14. The applicant reiterated the averments of Ms. Njuguna that it had only learnt of the judgment from a letter seeking payment of the decretal amount. It had then moved swiftly and made the present application, but by then the time within which to file an appeal had lapsed. The applicant prayed that the court exercises its discretion and grants it leave to file an appeal out of time as it was not the cause of the delay. It relies on the case of Edward Njane Nganga & Another vs Damaris Wanjiku Kamau & Another [2016] eKLR and Edward Kamau & Another vs Hannah Mukui Gichuki & Another [2015] eKLR.

15. The applicant also cites section 79 G of the Civil Procedure Act and the Supreme Court case of Nicholas Kiptoo Arap Korir Salat vs IEBC & 7 Others SC Appl 16/2014where the court set out the principles that a court should consider in the exercise of discretion to extend time. Its submission was that it had shown good and sufficient cause for not filing an appeal in time and therefore asks the court to grant it leave to file the appeal out of time.
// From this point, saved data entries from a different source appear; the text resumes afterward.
Lemma decode_stream_streaming input t : streaming (decode input true t).1.
Proof.
  left. unfold decode.
  destruct (Utf8.run _ _) as [d1 o1].
  by destruct (serialize_io_queue _ _).
Qed.

(** Decoding [a ++ b] in one call is decoding [a] with [stream: true] and
    then [b] with the decoder that call leaves behind. *)
Lemma decode_app a b t :
  streaming t →
  (decode (a ++ b) false t).2 =
  (decode a true t).2 ++ (decode b false (decode a true t).1).2.
Proof.
  intros Ht. unfold decode at 1 2 4. rewrite (streaming_keeps t Ht).
  rewrite map_app, utf8_run_app.
  destruct (Utf8.run (decoder t) (map byte_value a)) as [d1 o1] eqn:Ea; simpl.
  rewrite app_nil_r.
  destruct (serialize_io_queue (BOM_seen t) o1) as [bom1 q1] eqn:Es; simpl.
  unfold decode; simpl.
  destruct (Utf8.run d1 (map byte_value b)) as [d2 o2]; simpl.
  destruct (Utf8.finish d2) as [d3 o3]; simpl.
  rewrite <- app_assoc, serialize_io_queue_app, Es; simpl.
  destruct (serialize_io_queue bom1 (o2 ++ o3)) as [bom2 q2]; simpl.
  by rewrite flat_map_app.
Qed.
16. With regard to the second issue, whether the application has been made without unreasonable delay, the applicant’s submission was that it had made the present application on 12th September 2017 whilst the judgment was delivered on 25th July 2017. This was slightly more than 30 days from the date of the judgment, and the delay was due to the fact that it was only made aware of the judgment on 11th September 2017. Immediately it had become aware of the judgment, it had filed the present application and served the respondent.

17. The applicant submits, in reliance on the case of Winfred Nyawira Maina vs Peterson Onyiego Gichana [2015] eKLR,that substantial loss may result if the orders sought are not granted as it faces a real danger of execution, which would highly prejudice its business and result in loss and embarrassment.

18. It is also its submission that should it succeed in its appeal, it stands to suffer substantial loss which it may not be able to recover from the respondent as she is not engaged in any known economic activity and may not be able to pay back any sums paid out to her, which will render the appeal nugatory.

19. The applicant further submits that the appeal that it intends to lodge raises weighty issues of law and fact as enumerated in the draft memorandum of appeal annexed to its application. It is also its case that it is willing to furnish such security as may be directed by the court. The applicant urges the court to exercise its discretion to order a stay of execution of the judgment delivered on 25th July 2017 and make other consequential orders to avoid a miscarriage of justice.

Submissions by the respondent

20. In her submissions in reply dated 24th November 2017, the respondent argues that she had served the mention notice for the 28th February 2017 on the appellant. Her submission was that if indeed the applicant had received the mention notice late, it should have made a follow up to ascertain what transpired on 28th February 2017.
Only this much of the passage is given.